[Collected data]
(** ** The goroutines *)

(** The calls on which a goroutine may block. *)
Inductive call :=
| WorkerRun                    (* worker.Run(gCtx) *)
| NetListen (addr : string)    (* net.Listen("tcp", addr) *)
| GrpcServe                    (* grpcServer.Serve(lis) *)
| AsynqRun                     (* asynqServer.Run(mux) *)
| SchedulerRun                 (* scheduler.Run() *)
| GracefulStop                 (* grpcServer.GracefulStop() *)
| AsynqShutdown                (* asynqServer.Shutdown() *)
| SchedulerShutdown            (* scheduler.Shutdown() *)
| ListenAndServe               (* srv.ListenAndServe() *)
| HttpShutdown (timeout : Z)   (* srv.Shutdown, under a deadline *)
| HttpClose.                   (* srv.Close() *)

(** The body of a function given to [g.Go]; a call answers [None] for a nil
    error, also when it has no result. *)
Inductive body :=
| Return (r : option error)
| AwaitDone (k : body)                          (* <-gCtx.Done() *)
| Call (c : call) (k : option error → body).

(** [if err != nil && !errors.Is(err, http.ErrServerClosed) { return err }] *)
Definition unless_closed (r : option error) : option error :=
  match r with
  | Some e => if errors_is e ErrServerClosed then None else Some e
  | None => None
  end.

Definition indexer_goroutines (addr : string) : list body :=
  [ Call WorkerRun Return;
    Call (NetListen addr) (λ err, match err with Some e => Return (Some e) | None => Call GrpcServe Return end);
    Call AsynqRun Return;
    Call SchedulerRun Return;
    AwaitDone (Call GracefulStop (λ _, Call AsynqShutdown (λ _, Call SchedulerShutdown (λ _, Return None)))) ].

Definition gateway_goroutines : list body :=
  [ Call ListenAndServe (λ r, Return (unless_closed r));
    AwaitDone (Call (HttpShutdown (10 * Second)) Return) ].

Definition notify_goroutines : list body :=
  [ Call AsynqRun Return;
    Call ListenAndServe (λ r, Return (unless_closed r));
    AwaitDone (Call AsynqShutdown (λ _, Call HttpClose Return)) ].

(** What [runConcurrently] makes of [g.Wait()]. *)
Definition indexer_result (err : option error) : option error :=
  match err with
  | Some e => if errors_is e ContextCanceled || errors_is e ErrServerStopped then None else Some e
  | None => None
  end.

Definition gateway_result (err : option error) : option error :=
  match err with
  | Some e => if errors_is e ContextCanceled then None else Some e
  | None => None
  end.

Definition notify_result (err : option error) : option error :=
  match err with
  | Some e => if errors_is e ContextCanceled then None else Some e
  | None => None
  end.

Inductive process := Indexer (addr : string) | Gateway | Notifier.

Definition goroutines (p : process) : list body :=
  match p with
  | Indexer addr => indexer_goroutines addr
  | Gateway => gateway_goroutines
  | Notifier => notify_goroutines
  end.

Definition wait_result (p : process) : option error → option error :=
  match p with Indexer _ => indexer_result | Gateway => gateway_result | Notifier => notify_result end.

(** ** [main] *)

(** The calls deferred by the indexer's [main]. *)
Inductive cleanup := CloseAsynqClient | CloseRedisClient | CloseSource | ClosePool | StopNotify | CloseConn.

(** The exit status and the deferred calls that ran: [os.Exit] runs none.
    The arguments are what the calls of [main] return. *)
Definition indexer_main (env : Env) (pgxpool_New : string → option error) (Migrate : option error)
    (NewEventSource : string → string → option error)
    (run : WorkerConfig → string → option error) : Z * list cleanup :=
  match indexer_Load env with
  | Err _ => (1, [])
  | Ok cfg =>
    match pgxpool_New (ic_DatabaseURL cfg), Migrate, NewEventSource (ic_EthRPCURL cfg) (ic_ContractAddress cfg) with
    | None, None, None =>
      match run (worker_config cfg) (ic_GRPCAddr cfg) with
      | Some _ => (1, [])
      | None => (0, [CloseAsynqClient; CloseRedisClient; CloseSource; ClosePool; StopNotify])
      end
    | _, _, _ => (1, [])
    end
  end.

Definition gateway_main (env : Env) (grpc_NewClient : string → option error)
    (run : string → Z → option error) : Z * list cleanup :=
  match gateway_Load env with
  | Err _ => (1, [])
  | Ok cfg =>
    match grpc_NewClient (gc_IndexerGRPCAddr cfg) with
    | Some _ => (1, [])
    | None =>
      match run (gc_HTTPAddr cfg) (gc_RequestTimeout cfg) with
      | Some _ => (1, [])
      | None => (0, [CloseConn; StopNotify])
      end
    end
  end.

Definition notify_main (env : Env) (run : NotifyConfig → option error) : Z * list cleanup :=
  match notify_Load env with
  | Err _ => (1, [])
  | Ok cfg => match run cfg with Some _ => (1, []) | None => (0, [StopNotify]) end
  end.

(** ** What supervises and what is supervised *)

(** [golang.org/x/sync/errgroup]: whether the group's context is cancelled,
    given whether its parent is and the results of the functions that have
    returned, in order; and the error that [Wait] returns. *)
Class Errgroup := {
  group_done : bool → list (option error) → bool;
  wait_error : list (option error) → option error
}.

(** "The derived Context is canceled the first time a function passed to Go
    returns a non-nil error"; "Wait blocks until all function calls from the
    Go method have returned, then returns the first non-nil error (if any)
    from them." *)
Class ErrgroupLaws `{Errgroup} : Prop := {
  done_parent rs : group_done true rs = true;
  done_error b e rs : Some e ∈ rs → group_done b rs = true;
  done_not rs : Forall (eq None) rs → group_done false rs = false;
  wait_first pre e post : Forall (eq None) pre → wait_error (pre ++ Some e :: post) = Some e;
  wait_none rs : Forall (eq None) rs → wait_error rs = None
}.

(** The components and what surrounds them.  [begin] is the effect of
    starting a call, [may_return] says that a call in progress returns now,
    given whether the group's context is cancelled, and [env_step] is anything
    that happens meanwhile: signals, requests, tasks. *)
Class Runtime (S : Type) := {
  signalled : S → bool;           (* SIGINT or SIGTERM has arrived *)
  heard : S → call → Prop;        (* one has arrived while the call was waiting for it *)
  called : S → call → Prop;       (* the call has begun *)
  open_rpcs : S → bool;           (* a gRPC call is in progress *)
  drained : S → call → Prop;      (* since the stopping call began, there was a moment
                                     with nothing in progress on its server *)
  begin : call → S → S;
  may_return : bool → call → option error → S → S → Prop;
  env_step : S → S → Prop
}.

## YOUR OBJECTIVE:
Look through the records for the word "Prop". Every line that has it should be copied.

## RESPONSE:
Class ErrgroupLaws `{Errgroup} : Prop := {
  heard : S → call → Prop;        (* one has arrived while the call was waiting for it *)
  called : S → call → Prop;       (* the call has begun *)
  drained : S → call → Prop;      (* since the stopping call began, there was a moment
  may_return : bool → call → option error → S → S → Prop;
  env_step : S → S → Prop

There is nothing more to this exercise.